Activity
Nothing outside the stretch is wanted. Repeat exactly the lines of the listing below from the one that contains "exists l. destruct" through the one that contains "(** Two requests: the", both ends included.

Data under study

Definition example_alloc (id : string) : InstanceAllocationInfo :=
  MkAlloc "t/f/latest" "sig" "inst-1" id "" "" "" "" "" 1000 500 512 false.

(** A scheduler that grants the lease [id]. *)
Definition grant (id : string) (k : nat) (address : string) : res string InstanceResponse :=
  if bool_decide (address = "10.0.0.1:22423")
  then Ok (MkResponse (example_alloc id) InsReqSuccessCode "") else Err "no route".

Definition opt1 : AcquireOption := example_option "trace-1" "pool" "inst" ∅.

Lemma acquired_lease_origin_witness :
  ∃ l, acquireHandler (grant "lease-1") (λ _, one_env) "t/f/latest" opt1 = Ok l
       ∧ schedulerInstanceId l = "id-a" ∧ available l = true.
Proof.
  assert (∃ l, acquireHandler (grant "lease-1") (λ _, one_env) "t/f/latest" opt1 = Ok l
               ∧ schedulerInstanceId l = "id-a") as (l & E & Hid) by (eexists; by vm_compute).
  exists l. destruct (acquired_lease_origin (grant "lease-1") (λ _, one_env) "t/f/latest" opt1 l E)
    as (k & node & resp & _ & _ & _ & _ & _ & _ & Hav & _).
  split; [exact E|]. split; [exact Hid|exact Hav].
Defined.

(** Two requests: the second starts while the first holds its lease and gets
    another one; then the first is released and reused by a third. *)
Definition acquire_new (tid : N) (id : string) : list event :=
  [EvIdle tid 10; EvAnswer tid (grant id) (λ _, one_env) 11; EvRegister tid].

Definition example_run : list event :=
  [EvAcquire 1 opt1; EvCreate 1; EvPend 1] ++ acquire_new 1 "lease-1"
  ++ [EvAcquire 2 opt1] ++ acquire_new 2 "lease-2"
  ++ [EvRelease 1 false; EvFree 1 12; EvAcquire 3 opt1; EvIdle 3 13; EvRegister 3].

Lemma lease_exclusive_witness :
  ∃ y, run (new_system "t/f/latest" "green") example_run = Some y
       ∧ (threads y !! 3%N ≫= holds) = Some 1%N ∧ (threads y !! 2%N ≫= holds) = Some 2%N
       ∧ ∀ tid t, threads y !! tid = Some t → holds t = Some 1%N → tid = 3%N.
Proof.
  assert (∃ y, run (new_system "t/f/latest" "green") example_run = Some y
               ∧ threads y !! 3%N = Some (THeld 1%N) ∧ threads y !! 2%N = Some (THeld 2%N))
    as (y & E & H3 & H2) by (eexists; by vm_compute).
  exists y. rewrite H2, H3. split; [exact E|]. split; [reflexivity|]. split; [reflexivity|].
  intros tid t Ht Hh.
  destruct (lease_exclusive "t/f/latest" "green" example_run y ltac:(by vm_compute) E) as [Hx _].
  exact (Hx tid 3%N t (THeld 1%N) 1%N Ht H3 Hh eq_refl).
Defined.

(** A pool with two idle leases, the older one claimed by its expiry
    goroutine. *)
Definition idle_pool : LeasePool :=
  set_leases (PushBack (PushBack (NewFifoQueue (Some lease_identity)) (Ref 1 "lease-1"))
                (Ref 2 "lease-2"))
    {["lease-1" := 1%N; "lease-2" := 2%N]} (newInstanceLeasePool "t/f/latest" opt1 "green").

Definition idle_state : FuncKeyLeasePools :=
  MkFlps "t/f/latest" "green" false 0 ∅ ∅ ∅
    {[1%N := (claim 5 (newInstanceLease (example_alloc "lease-1") opt1)).2;
      2%N := newInstanceLease (example_alloc "lease-2") opt1]} {[0%N := idle_pool]} 3.

Lemma idle_lease_order_witness :
  (traverseIdleLeaseList 0 opt1 20 idle_state).1 = Some (Ref 2 "lease-2").
Proof.
  assert (pools idle_state !! 0%N = Some idle_pool) as HP by reflexivity.
  assert (fifo_inv (idleLeaseList idle_pool)) as Hq
    by exact (PushBack_inv _ _ (PushBack_inv _ _ (NewFifoQueue_inv _))).
  assert (∀ r, r ∈ contents (idleLeaseList idle_pool) → is_Some (leases idle_state !! r_addr r)) as Hv.
  { change (contents (idleLeaseList idle_pool)) with [Ref 1 "lease-1"; Ref 2 "lease-2"].
    intros r Hr. set_unfold in Hr. destruct Hr as [->|[->|[]]]; eexists; reflexivity. }
  pose proof (idle_lease_order 0 idle_pool opt1 20 idle_state HP Hq Hv) as H.
  destruct (traverseIdleLeaseList 0 opt1 20 idle_state) as [r st'].
  destruct H as (P' & _ & _ & H). exact (proj1 H).
Defined.

(** acquireInstance creates a pool under the write lock and counts itself as
    pending only after taking the lock again: when the retain loop clears
    empty pools in between, the request obtains its lease in a pool that is
    closed and no longer listed, and the lease is released to the scheduler
    while the request still holds it. *)
Theorem detached_pool_race :
  ∃ y p, run (new_system "t/f/latest" "green")
           ([EvAcquire 1 opt1; EvCreate 1; EvClear; EvPend 1] ++ acquire_new 1 "lease-1"
            ++ [EvStopped 1; EvExpire 1]) = Some y
    ∧ threads y !! 1%N = Some (THeld 1%N)
    ∧ exited <$> leases (fl y) !! 1%N = Some true
    ∧ leasePools (fl y) = ∅ ∧ p_stopClosed <$> pools (fl y) !! p = Some true.
Proof. eexists _, 0%N. by vm_compute. Qed.

(** A scheduler that answers "finalized" is noted as unavailable, but the
    attempt reports no error and so is not repeated elsewhere. *)
Theorem finalized_not_retried net envs funcKey option node resp :
  GetWithoutUnexpectedSchedulerInfosByAcquireOption (lite (envs 0))
    (getProxyManagerByRing (envs 0) (RingName option)) funcKey (Some option) [] = Ok node →
  net 0 (Address (n_info node)) = Ok resp → ErrorCode resp = ErrFinalized →
  acquireHandler net envs funcKey option = Err (MkSnError ErrFinalized (ErrorMessage resp)).
Proof.
  intros Hg Hn Hc. unfold acquireHandler. cbn [Retry].
  assert (acquireDependOnHash net envs funcKey option start_handler =
    (None, MkHandler [node] true (Some resp) (i_InstanceID (n_info node)) 1)) as ->.
  { unfold acquireDependOnHash, start_handler. cbn [calls unavailable]. rewrite Hg.
    cbn [doAcquireInvoke calls unavailable hashRetry acquireResponse schedulerInstanceID].
    rewrite Hn, Hc. done. }
  cbn [acquireResponse]. rewrite Hc. done.
Qed.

Your response
  exists l. destruct (acquired_lease_origin (grant "lease-1") (λ _, one_env) "t/f/latest" opt1 l E)
    as (k & node & resp & _ & _ & _ & _ & _ & _ & Hav & _).
  split; [exact E|]. split; [exact Hid|exact Hav].
Defined.

(** Two requests: the second starts while the first holds its lease and gets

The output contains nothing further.